A second section deals with “stay home notices” that the government has issued to “all travellers, including Singapore Citizens, Permanent Residents and Long Term Pass holders returning to Singapore” beginning 20 March. The notice requires recipients to stay home for 14 days.
Any violation on either count will make offenders “liable on conviction to a fine not exceeding [Singapore dollars] $10,000 or to imprisonment for a term not exceeding 6 months or to both”, the health ministry has said.
Singapore, a country of 60 lakh people that has so far been lauded for containing the spread of Covid-19 despite being one of the first countries outside of China to report incidence, is taking some strict measures to contain the pandemic’s spread.
On Sunday, a Singapore citizen’s passport was cancelled because he violated the ‘stay home notice’.

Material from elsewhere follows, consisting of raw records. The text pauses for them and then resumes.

(** * Logistics service: the request handlers of [app/app.py]

    A shallow embedding of the Flask handlers over the three process-wide
    dictionaries [shipments], [inventory] and [orders], followed by the
    properties of the service's specification.

    Conventions of the embedding:
    - a request body is the value [request.get_json()] returns: any JSON
      value, [JNull] standing for Python's [None];
    - a handler is a function from the store to either a new store and a
      response, or the Python exception that escapes the handler;
    - [datetime.utcnow().isoformat()] is an input of the handler that reads
      it (one argument per read, in reading order);
    - Flask turns an exception that escapes a handler into the response of
      the registered 500 handler ([handle] below). *)

From Stdlib Require Import ZArith List String Ascii Bool Lia.
From Stdlib Require Import SpecFloat.
Import ListNotations.

Set Warnings "-register-all".

Local Open Scope string_scope.
Local Open Scope Z_scope.

(** ** JSON values as Python objects *)

(** The result of [json.loads]: [None], [bool], [int], [float], [str],
    [list], [dict].  A float is an IEEE 754 value: signed zero, signed
    infinity, NaN, or [(-1)^s * m * 2^e].  A string is its UTF-8 bytes. *)
Inductive json : Type :=
| JNull
| JBool (b : bool)
| JInt (n : Z)
| JFloat (f : spec_float)
| JStr (s : string)
| JList (l : list json)
| JDict (d : list (string * json)).
(** X24. Once the first render has run its effects, the open folders
    are exactly the string subjects of the loaded records: the initial
    '기타' is replaced.  So when nothing was loaded no folder is open,
    and the record of the first capture, filed under '기타', sits in a
    closed folder. *)
Theorem first_render_opens_the_loaded_subjects :
  forall (hasWindow : bool) (savedData : option StoredText),
    let s := mountScreen hasWindow savedData in
    (forall k,
        Set_has k (expandedFolders s) = true <->
        exists rec, In rec (recordings (app s)) /\
                    get rec k_subject = VStr k) /\
    (recordings (app s) = [] ->
     forall c : Capture,
       let s' := screenStep (AppAction (captureComplete c)) s in
       recordings (app s') = [capturedRecording c] /\
       get (capturedRecording c) k_subject = VStr s_etc /\
       Set_has s_etc (expandedFolders s') = false).
Proof.
  intros hasWindow savedData s.
  assert (Hopen : forall k,
             Set_has k (expandedFolders s) = true <->
             exists rec, In rec (recordings (app s)) /\
                         get rec k_subject = VStr k).
  { intros k. subst s. unfold mountScreen, subjectsOf.
    cbn [app expandedFolders]. rewrite Set_has_subjects. cbn [Set_has existsb].
    split; [intros [H | H]; [discriminate | exact H] | now right]. }
  split; [exact Hopen|]. clearbody s.
  intros Hempty c s'. subst s'.
  cbn [screenStep captureComplete app expandedFolders dispatch].
  split; [|split; [reflexivity|]].
  - unfold handleRecordingCompleteCallback. cbn. rewrite Hempty. reflexivity.
  - destruct (Set_has s_etc (expandedFolders s)) eqn:E; [|reflexivity].
    apply Hopen in E as (rec & Hin & _). rewrite Hempty in Hin. destruct Hin.
Qed.

(** X25. Saving an edit opens the folder named by the subject exactly as
    typed, when it is not empty, and no other; the record is filed under
    the trimmed subject ('기타' when nothing is left).  So after saving,
    the folder of the renamed record is open only if it was open before
    or the subject was typed without white space around it. *)
Theorem saveEdit_opens_the_typed_name :
  forall (s : Screen) (i : jsstring),
    editingId (app s) = Some i ->
    i <> [] ->
    let s' := screenStep (AppAction SaveEdit) s in
    (forall k,
        Set_has k (expandedFolders s') =
        Set_has k (expandedFolders s)
        || (jsstring_eqb k (editSubject (app s))
            && truthy (VStr (editSubject (app s))))) /\
    Forall (fun rec' =>
              strict_eq_str (get rec' k_id) i = true ->
              get rec' k_subject = VStr (destination (app s)))
           (recordings (app s')) /\
    Set_has (destination (app s)) (expandedFolders s') =
      Set_has (destination (app s)) (expandedFolders s)
      || jsstring_eqb (destination (app s)) (editSubject (app s)).
Proof.
  intros s i Hi Hne s'.
  assert (Hopen : forall k,
             Set_has k (expandedFolders s') =
             Set_has k (expandedFolders s)
             || (jsstring_eqb k (editSubject (app s))
                 && truthy (VStr (editSubject (app s))))).
  { intros k. subst s'. cbn [screenStep expandedFolders].
    unfold saveEdit_expanded. rewrite Hi.
    destruct i as [|c i]; [contradiction|].
    destruct (truthy (VStr (editSubject (app s)))) eqn:T; cbn [andb].
    - destruct (Set_has (editSubject (app s)) (expandedFolders s)) eqn:E;
        cbn [negb].
      + rewrite andb_true_r.
        destruct (jsstring_eqb k (editSubject (app s))) eqn:K;
          [|now rewrite orb_false_r].
        apply jsstring_eqb_eq in K. subst k. now rewrite E.
      + now rewrite Set_has_add, andb_true_r.
    - now rewrite andb_false_r, orb_false_r. }
  split; [exact Hopen|]. split.
  - subst s'. cbn [screenStep app dispatch]. unfold saveEdit. rewrite Hi.
    destruct i as [|c i]; [contradiction|].
    cbn [fst recordings setEditing setRecordings].
    pose proof (EditFacts.renameRecording_pointwise
                  (c :: i) (editTitle (app s)) (editSubject (app s))
                  (recordings (app s))) as HF.
    apply Forall_forall. intros rec' Hin' Hid.
    destruct (Forall2_In_r _ _ _ _ HF Hin') as (rec & _ & Hk & _ & Hmatch).
    rewrite (Hk k_id) in Hid by discriminate.
    destruct (Hmatch Hid) as [_ Hs]. rewrite Hs.
    unfold destination, js_or. cbn [truthy].
    destruct (trim (editSubject (app s))); reflexivity.
  - rewrite Hopen.
    destruct (editSubject (app s)) as [|c rest] eqn:E; cbn [truthy].
    + rewrite andb_false_r.
      destruct (jsstring_eqb (destination (app s)) []) eqn:K; [|reflexivity].
      apply jsstring_eqb_eq in K. now apply destination_not_empty in K.
    + now rewrite andb_true_r.
Qed.
(** X2: the narrow read accessors see the parts of the dword the wide one
    sees, in little-endian layout and whatever the byte order of the CPU:
    mmio_read16 at an address returns the low half of what mmio_read32
    returns there, mmio_read16 two bytes further the high half, and
    mmio_read8 the low byte.  (So CAPLENGTH and HCIVERSION, as
    grub_xhci_init and grub_xhci_dump_cap read them, are bits 7:0 and
    31:16 of the first capability dword.) *)
Theorem mmio_read_sub_registers (P : platform) (addr : Z) (w : world) :
  exists v32 v16 v16' v8 w1 w2 w3 w4,
    mmio_read32 P addr w = Some (v32, w1)
    /\ mmio_read16 P addr w = Some (v16, w2)
    /\ mmio_read16 P (addr + 2) w = Some (v16', w3)
    /\ mmio_read8 P addr w = Some (v8, w4)
    /\ v32 = v16 + 2 ^ 16 * v16'
    /\ v16 = v32 mod 2 ^ 16
    /\ v16' = v32 / 2 ^ 16
    /\ v8 = v32 mod 2 ^ 8.
Proof.
  rewrite mmio_read32_spec, !mmio_read16_spec, mmio_read8_spec.
  do 8 eexists. do 4 (split; [reflexivity|]).
  unfold reg32.
  pose proof (le_value_bytes_at_split (mmio w) addr 2 2) as H22.
  pose proof (le_value_bytes_at_split (mmio w) addr 1 3) as H13.
  pose proof (le_value_bytes_at_range (mmio w) addr 2) as R2.
  pose proof (le_value_bytes_at_range (mmio w) addr 1) as R1.
  change (2 + 2)%nat with 4%nat in H22. change (1 + 3)%nat with 4%nat in H13.
  change (256 ^ Z.of_nat 2) with (2 ^ 16) in H22, R2.
  change (256 ^ Z.of_nat 1) with (2 ^ 8) in H13, R1.
  change (Z.of_nat 2) with 2 in H22.
  destruct (split_low_high _ (le_value (bytes_at (mmio w) (addr + 2) 2)) _ R2)
    as [Hmod Hdiv].
  destruct (split_low_high _ (le_value (bytes_at (mmio w) (addr + Z.of_nat 1) 3)) _ R1)
    as [Hmod8 _].
  rewrite <- H22 in Hmod, Hdiv. rewrite <- H13 in Hmod8.
  split; [exact H22|]. split; [now rewrite Hmod|]. split; [now rewrite Hdiv|].
  now rewrite Hmod8.
Qed.

(** X3: grub_xhci_cap_read32 goes through the member [cap], which
    grub_xhci_init does not set: after initialization it still loads
    relative to the [cap] the allocation held, not relative to the
    capability block just located, and it loads the whole dword that
    contains the offset (the offset rounded down to a multiple of 4). *)
Theorem grub_xhci_cap_read32_after_init
    (P : platform) (xhci base off : Z) (x0 : grub_xhci) (w0 : world) :
  heap w0 !! xhci = Some x0 ->
  exists w1 x1 w2,
    grub_xhci_init P xhci base w0 = Some (0, w1)
    /\ heap w1 !! xhci = Some x1
    /\ cap_regs x1 = base
    /\ cap x1 = cap x0
    /\ grub_xhci_cap_read32 P xhci off w1
       = Some (reg32 w0 (cap x0 + (off - off mod 4)), w2)
    /\ trace w2 = trace w1 ++ [EvLoad (cap x0 + (off - off mod 4)) 4].
Proof.
  intros Hx0.
  destruct (grub_xhci_init_effect P xhci base x0 w0 Hx0)
    as (w1 & Hrun & Hx1 & Hmmio & _).
  exists w1, (located w0 base x0). eexists.
  split; [exact Hrun|]. split; [exact Hx1|].
  split; [reflexivity|]. split; [reflexivity|].
  rewrite (grub_xhci_cap_read32_spec P xhci off _ w1 Hx1).
  replace (4 * (off / 4)) with (off - off mod 4)
    by (pose proof (Z.div_mod off 4 ltac:(lia)); lia).
  unfold reg32. rewrite Hmmio.
  split; reflexivity.
Qed.

Lemma grub_xhci_cap_read32_after_init_witness :
  let w0 := set_heap {[ sample_ptr := zeroed_xhci ]} (sample_world 1 0 0 0) in
  reg32 w0 (sample_base + GRUB_XHCI_CAP_HCSPARAMS1) = 0x04000020
  /\ exists w1 x1 w2,
       grub_xhci_init i386_pc sample_ptr sample_base w0 = Some (0, w1)
       /\ heap w1 !! sample_ptr = Some x1
       /\ cap_regs x1 = sample_base
       /\ grub_xhci_cap_read32 i386_pc sample_ptr GRUB_XHCI_CAP_HCSPARAMS1 w1
          = Some (0, w2)
       /\ trace w2 = trace w1 ++ [EvLoad 4 4].
Proof.
  intros w0. split; [reflexivity|].
  destruct (grub_xhci_cap_read32_after_init i386_pc sample_ptr sample_base
              GRUB_XHCI_CAP_HCSPARAMS1 zeroed_xhci w0 eq_refl)
    as (w1 & x1 & w2 & Hrun & Hx1 & Hcap & _ & Hread & Htrace).
  exists w1, x1, w2. auto.
Defined.

Lemma land_mask_range (v m : Z) :
  0 <= m < 2 ^ 32 -> 0 <= Z.land v m < 2 ^ 32.
Proof.
  intros Hm.
  replace (Z.land v m) with (Z.land v m mod 2 ^ 32).
  - apply Z.mod_pos_bound. lia.
  - rewrite <- Z.land_ones, <- Z.land_assoc by lia.
    rewrite (Z.land_ones m) by lia. now rewrite (Z.mod_small m).
Qed.

Lemma land_mask_aligned (v m k : Z) :
  0 <= k -> Z.land m (Z.ones k) = 0 -> Z.land v m mod 2 ^ k = 0.
Proof.
  intros Hk Hm. rewrite <- Z.land_ones by lia.
  now rewrite <- Z.land_assoc, Hm, Z.land_0_r.
Qed.
Lemma step_alerts (st : State) (e : Event) :
  coherent st -> NoDup (fresh_ids (waiters st)) ->
  NoDup (fresh_ids (waiters (step st e)))
  /\ alerts (step st e) <= alerts st + (if is_failure e then 1 else 0)
  /\ alerts st <= alerts (step st e).
Proof.
  intros Hco Hnd.
  destruct e as [sentence|suspended|i ok|p ok|]; cbn [step is_failure].
  - destruct (String.eqb _ _); [split; [exact Hnd|lia]|].
    unfold prefetch_effect, call_generateSpeech, await. cbn.
    rewrite fresh_ids_app. cbn. rewrite app_nil_r. split; [exact Hnd|lia].
  - destruct (isAudioLoading st); [split; [exact Hnd|lia]|].
    unfold playAudio. destruct (isAudioPlaying st); [split; [exact Hnd|lia]|].
    destruct suspended; [split; [exact Hnd|cbn; lia]|].
    destruct (playAudio_body_alerts (englishSentence st) st Hco Hnd) as [Hn Ha].
    split; [exact Hn|]. rewrite Ha. lia.
  - destruct (resuming st !! i) as [sentence|]; [|split; [exact Hnd|lia]].
    destruct ok; [|split; [exact Hnd|cbn; lia]].
    destruct (playAudio_body_alerts sentence
                (set_resuming (delete i (resuming st)) st) Hco Hnd) as [Hn Ha].
    split; [exact Hn|]. rewrite Ha. cbn. lia.
  - unfold settle.
    destruct (calls st !! p) as [[text []]|] eqn:Hcall;
      try (split; [exact Hnd|destruct ok; lia]).
    set (settled := {| sc_text := text;
                       sc_state := if ok then Fulfilled else Rejected |}).
    set (mine := List.filter (fun '(q, _) => q =? p) (waiters st)).
    set (others := List.filter (fun '(q, _) => negb (q =? p)) (waiters st)).
    set (st0 := set_waiters others (set_calls (<[p:=settled]> (calls st)) st)).
    assert (Hnd0 : NoDup (fresh_ids (waiters st0))).
    { cbn. eapply sublist_NoDup; [exact Hnd|apply fresh_ids_filter]. }
    assert (Hv0 : Forall (fun q => q < length (calls st0))
                    (fresh_ids (waiters st0))).
    { cbn. rewrite length_insert.
      pose proof (fresh_ids_valid st Hco) as Hv.
      rewrite Forall_forall in Hv |- *. intros q Hq. apply Hv.
      eapply elem_of_sublist; [exact Hq|apply fresh_ids_filter]. }
    destruct (resume_all_alerts p ok mine st0 Hv0 Hnd0) as (Hn & Ha).
    split; [exact Hn|]. rewrite Ha. cbn [alerts st0 set_waiters set_calls].
    pose proof (at_most_one_fresh p (waiters st) Hnd) as Hone. fold mine in Hone.
    destruct ok; lia.
  - split; [exact Hnd|cbn; lia].
Qed.
(** The third trailer test can never succeed where it stands: a line
    that passes it starts with ["! "] and was taken by the first
    branch. *)
Lemma fatal_error_test_is_dead line :
  startswith line "!  ==> Fatal error o" = true -> startswith line "! " = true.
Proof.
  destruct line as [|a [|b r]]; try discriminate.
  - rewrite startswith_cons. now rewrite andb_false_r.
  - rewrite !startswith_cons. intros H. apply andb_prop in H as [-> H].
    apply andb_prop in H as [-> _]. reflexivity.
Qed.

Lemma until_trailer_cons line rest :
  until_trailer (line :: rest) =
    if negb (is_marker line)
       && (startswith line "No pages of" || startswith line "Output written")
    then [] else line :: until_trailer rest.
Proof. reflexivity. Qed.

Lemma filter_cons {A} (f : A -> bool) x l :
  List.filter f (x :: l) = if f x then x :: List.filter f l else List.filter f l.
Proof. reflexivity. Qed.

Lemma loop_copying todo :
  forall acc,
    loop todo true acc =
      acc ++ List.filter (fun l => negb (is_marker l)) (until_trailer todo).
Proof.
  unfold is_marker.
  induction todo as [|line rest IH]; intros acc.
  - simpl. now rewrite app_nil_r.
  - rewrite loop_cons, until_trailer_cons. unfold is_marker.
    destruct (startswith line "! ") eqn:Hm; cbn [negb andb].
    + now rewrite IH, filter_cons, Hm.
    + unfold is_trailer.
      destruct (startswith line "!  ==> Fatal error o") eqn:Hf.
      { apply fatal_error_test_is_dead in Hf. congruence. }
      rewrite orb_false_r.
      destruct (startswith line "No pages of" || startswith line "Output written").
      * simpl. now rewrite app_nil_r.
      * rewrite IH, filter_cons, Hm. cbn [negb]. now rewrite <- app_assoc.
Qed.
(** Two [rename] commands with the same target started together. *)
Definition racing_renamers : list process :=
  [settle (command.rename "v1" "x"); settle (command.rename "v2" "x")].

(** Configuration that does not resolve. *)
Definition broken_world (e : exn) : World :=
  mkWorld (inl e) "snap1" (fun _ => "a moment ago")
          [v1_record true None] v1_copies sample_databases [] 101 5 None [].

(** ** Commands against any application object *)

(** A meaning for the calls over any state: what the application object,
    the terminal and the clock do is left open. *)
Definition handler (S : Type) : Type :=
  forall op : Op, S -> (exn + ret op) * S.

Record Ran (S A : Type) : Type := mkRan {
  ended : outcome A;
  state : S;
  made : list Op }.

Arguments mkRan {S A} ended state made.
Arguments ended {S A} r.
Arguments state {S A} r.
Arguments made {S A} r.

Fixpoint run_with {S A : Type} (h : handler S) (p : Prog A) (st : S) : Ran S A :=
  match p with
  | Ret a => mkRan (Returned a) st []
  | Exit status => mkRan (Exited status) st []
  | Spin => mkRan Spinning st []
  | Do op k =>
      match h op st with
      | (inl e, st') => mkRan (Raised e) st' [op]
      | (inr r, st') =>
          let rest := run_with h (k r) st' in
          mkRan (ended rest) (state rest) (op :: made rest)
      end
  end.

(** Every call the program can make is allowed. *)
Fixpoint calls_only {A : Type} (allowed : Op -> bool) (p : Prog A) : Prop :=
  match p with
  | Do op k => allowed op = true /\ forall r, calls_only allowed (k r)
  | _ => True
  end.

(** Every [sys.exit] the program can reach has an accepted status. *)
Fixpoint exits_only {A : Type} (accepted : nat -> bool) (p : Prog A) : Prop :=
  match p with
  | Exit status => accepted status = true
  | Do op k => forall r, exits_only accepted (k r)
  | _ => True
  end.

(** The calls each command can make once the application object exists,
    read off its body. *)
Definition gc_calls (op : Op) : bool :=
  match op with
  | app (Stellar.delete_orphan_snapshots (Some after_delete)) => true
  | _ => false
  end.

Definition snapshot_calls (op : Op) : bool :=
  match op with
  | app Stellar.default_snapshot_name
  | app (Stellar.get_snapshot _)
  | app (Stellar.create_snapshot _ (Some before_copy))
  | click_echo _ => true
  | _ => false
  end.

Definition list_calls (op : Op) : bool :=
  match op with
  | app Stellar.get_snapshots | utcnow | naturaltime _ | click_echo _ => true
  | _ => false
  end.

Definition restore_calls (op : Op) : bool :=
  match op with
  | app Stellar.get_latest_snapshot
  | app (Stellar.get_snapshot _)
  | app (Stellar.is_copy_process_running _)
  | app (Stellar.inline_slave_copy _)
  | app (Stellar.restore _)
  | app (Stellar.refresh _)
  | load_config | stdout_write _ | stdout_flush | sleep 1 | click_echo _ => true
  | _ => false
  end.

Definition remove_calls (op : Op) : bool :=
  match op with
  | app (Stellar.get_snapshot _) | app (Stellar.remove_snapshot _)
  | click_echo _ => true
  | _ => false
  end.

Definition rename_calls (op : Op) : bool :=
  match op with
  | app (Stellar.get_snapshot _) | app (Stellar.rename_snapshot _ _)
  | click_echo _ => true
  | _ => false
  end.

Definition replace_calls (op : Op) : bool :=
  match op with
  | app (Stellar.get_snapshot _) | app (Stellar.remove_snapshot _)
  | app (Stellar.create_snapshot _ None) | click_echo _ => true
  | _ => false
  end.

Definition footprint (args : argv) : Op -> bool :=
  match args with
  | run_gc => gc_calls
  | run_snapshot _ => snapshot_calls
  | run_list => list_calls
  | run_restore _ => restore_calls
  | run_remove _ => remove_calls
  | run_rename _ _ => rename_calls
  | run_replace _ => replace_calls
  end.

(** Calls that change the registry, the storage or the tracked databases. *)
Definition mutating (op : Op) : bool :=
  match op with
  | app (Stellar.create_snapshot _ _)
  | app (Stellar.remove_snapshot _)
  | app (Stellar.rename_snapshot _ _)
  | app (Stellar.inline_slave_copy _)
  | app (Stellar.restore _)
  | app (Stellar.delete_orphan_snapshots _) => true
  | _ => false
  end.

(** The two stages of [restore] before the final call, as the blocks of
    its body: finding the snapshot, and making sure its copy is complete. *)
Definition restore_lookup (name : option string) : Prog Snapshot :=
  if negb (truthy name) then
    found ← call Stellar.get_latest_snapshot;
    match found with
    | Some s => Ret s
    | None =>
        cfg ← perform load_config;
        echo ("Couldn't find any snapshots for project " +:+ project_name cfg);;
        Exit 1
    end
  else
    found ← call (Stellar.get_snapshot (given name));
    match found with
    | Some s => Ret s
    | None =>
        echo ("Couldn't find snapshot with name " +:+ given name +:+
              "." +:+ newline +:+
              "You can list snapshots with 'stellar list'");;
        Exit 1
    end.
(** * pyspark.resource.profile: ResourceProfile and ResourceProfileBuilder

    A shallow embedding of [python/pyspark/resource/profile.py].

    Python dictionaries are mutable objects that the builder and the
    profiles it builds may share, so they live in a store and are
    handled through their addresses.  Builders are objects too (their
    attributes are rebound by the [clear*] methods and [require]
    returns [self]), so they live in the store as well.  Every call
    that crosses the py4j bridge is an operation of an abstract
    [RemoteSchedulingEngine]. *)

From stdpp Require Import gmap strings list fin_maps.

Open Scope string_scope.

(** ** Request value types *)

(** Modelled from the spec: the request value types of
    [pyspark.resource.requests], which this module imports.
    [TaskResourceRequest{resourceName, amount}] and
    [ExecutorResourceRequest{resourceName, amount, discoveryScript,
    vendor}].  The module never computes on an amount, it only stores
    and forwards it. *)
Record TaskResourceRequest := mkTaskResourceRequest {
  task_resourceName : string;
  task_amount : Z }.

Record ExecutorResourceRequest := mkExecutorResourceRequest {
  resourceName : string;
  amount : Z;
  discoveryScript : string;
  vendor : string }.

#[global] Instance TaskResourceRequest_eq_dec : EqDecision TaskResourceRequest.
Proof. solve_decision. Defined.

#[global] Instance ExecutorResourceRequest_eq_dec :
  EqDecision ExecutorResourceRequest.
Proof. solve_decision. Defined.

(** A dictionary keyed by resource name. *)
Abbreviation task_dict := (gmap string TaskResourceRequest).
Abbreviation exec_dict := (gmap string ExecutorResourceRequest).

(** Addresses of Python objects. *)
Abbreviation loc := positive.

(** ** Exceptions *)

Inductive exn :=
| RuntimeError (msg : string)
| AttributeError (attr : string)
| BridgeError
| InvalidReference.

(** The message [ResourceProfile.id] raises with. *)
Definition id_message : string :=
  "SparkContext must be created to get the id, get the id after adding the ResourceProfile to an RDD".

However, most schools remain open, with the Singapore education ministry saying that students will be allowed to study from home one day a week from April even as it states that “our desire is to still keep our schools open most days of the week”.
Singapore follows a colour-coded framework called ‘Disease Outbreak Response System Condition (DORSCON)’ to assess the spread of a disease, which dictates its reactions.
The DORSCON spectrum runs from green (least serious stage) to yellow, orange and red (the most serious stage where disease has highest impact). Currently, Singapore assesses its situation vis-a-vis Covid-19 to be orange.
The status was also orange during the SARS outbreak in the early noughties, which, according to the Singapore government, means “the disease was severe and spread easily, but still contained.”
Many countries around the world have imposed strict punishments to enforce social-distancing norms that are believed to be key to preventing the spread of coronavirus, including Argentina and Jordan. According to a 20 March report, around 50,000 people were booked over eight days in Italy, the second epicentre of Covid-19 after China, for violating quarantine rules and faced prison time or fines.